- Task instructions
Take the data from its first line. Print each line exactly until the line containing "parse_x509_pem : bytes -> string + bytes;" has been printed too.

Saved entries:

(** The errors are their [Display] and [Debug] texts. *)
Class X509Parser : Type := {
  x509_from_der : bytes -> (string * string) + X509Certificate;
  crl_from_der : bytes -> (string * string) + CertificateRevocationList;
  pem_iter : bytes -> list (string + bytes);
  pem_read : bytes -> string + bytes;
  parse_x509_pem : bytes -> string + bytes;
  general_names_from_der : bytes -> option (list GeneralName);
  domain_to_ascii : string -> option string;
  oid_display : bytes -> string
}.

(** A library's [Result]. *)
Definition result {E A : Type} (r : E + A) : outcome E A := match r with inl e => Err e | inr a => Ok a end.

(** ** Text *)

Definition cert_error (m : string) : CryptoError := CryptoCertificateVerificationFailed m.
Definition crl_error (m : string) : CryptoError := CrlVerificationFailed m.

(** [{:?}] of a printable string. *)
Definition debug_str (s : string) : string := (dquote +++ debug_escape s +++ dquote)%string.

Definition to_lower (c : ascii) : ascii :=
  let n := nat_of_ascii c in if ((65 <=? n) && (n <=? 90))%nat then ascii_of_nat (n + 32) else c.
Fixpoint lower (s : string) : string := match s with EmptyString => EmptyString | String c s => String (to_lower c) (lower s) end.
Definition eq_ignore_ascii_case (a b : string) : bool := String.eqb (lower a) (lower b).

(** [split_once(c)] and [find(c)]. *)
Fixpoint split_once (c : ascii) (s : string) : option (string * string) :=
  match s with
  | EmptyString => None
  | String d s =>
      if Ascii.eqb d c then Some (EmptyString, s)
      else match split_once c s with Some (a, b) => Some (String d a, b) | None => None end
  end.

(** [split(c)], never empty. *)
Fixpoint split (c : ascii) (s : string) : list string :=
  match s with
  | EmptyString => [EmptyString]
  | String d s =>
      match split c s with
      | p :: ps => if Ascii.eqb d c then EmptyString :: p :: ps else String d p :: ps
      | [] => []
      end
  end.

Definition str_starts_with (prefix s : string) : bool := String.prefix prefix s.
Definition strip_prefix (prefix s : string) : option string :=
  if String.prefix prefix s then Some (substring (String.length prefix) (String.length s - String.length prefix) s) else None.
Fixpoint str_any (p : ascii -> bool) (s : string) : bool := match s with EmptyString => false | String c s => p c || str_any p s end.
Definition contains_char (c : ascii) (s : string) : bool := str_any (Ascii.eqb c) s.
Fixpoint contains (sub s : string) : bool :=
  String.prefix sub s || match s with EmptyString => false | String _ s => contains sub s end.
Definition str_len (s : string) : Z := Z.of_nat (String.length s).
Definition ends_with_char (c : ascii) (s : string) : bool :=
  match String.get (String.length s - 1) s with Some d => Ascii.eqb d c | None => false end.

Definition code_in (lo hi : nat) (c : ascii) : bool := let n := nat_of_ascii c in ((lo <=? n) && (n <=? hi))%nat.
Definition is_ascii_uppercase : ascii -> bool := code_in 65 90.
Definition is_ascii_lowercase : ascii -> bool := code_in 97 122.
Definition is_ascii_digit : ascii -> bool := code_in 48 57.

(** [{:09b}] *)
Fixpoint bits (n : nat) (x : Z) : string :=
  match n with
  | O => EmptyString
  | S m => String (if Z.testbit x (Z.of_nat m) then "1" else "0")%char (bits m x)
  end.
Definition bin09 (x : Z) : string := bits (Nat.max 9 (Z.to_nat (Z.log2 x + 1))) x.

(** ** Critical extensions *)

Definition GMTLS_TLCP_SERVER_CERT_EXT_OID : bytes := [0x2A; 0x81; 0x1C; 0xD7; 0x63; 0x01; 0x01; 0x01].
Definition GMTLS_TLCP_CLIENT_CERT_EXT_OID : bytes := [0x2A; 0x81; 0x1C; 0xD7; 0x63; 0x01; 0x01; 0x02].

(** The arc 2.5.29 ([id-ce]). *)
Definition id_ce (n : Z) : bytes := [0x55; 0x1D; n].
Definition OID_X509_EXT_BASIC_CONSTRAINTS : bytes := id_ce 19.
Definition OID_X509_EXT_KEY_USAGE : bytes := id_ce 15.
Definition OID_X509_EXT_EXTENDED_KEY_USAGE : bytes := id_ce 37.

- Your response
(** The errors are their [Display] and [Debug] texts. *)
Class X509Parser : Type := {
  x509_from_der : bytes -> (string * string) + X509Certificate;
  crl_from_der : bytes -> (string * string) + CertificateRevocationList;
  pem_iter : bytes -> list (string + bytes);
  pem_read : bytes -> string + bytes;
  parse_x509_pem : bytes -> string + bytes;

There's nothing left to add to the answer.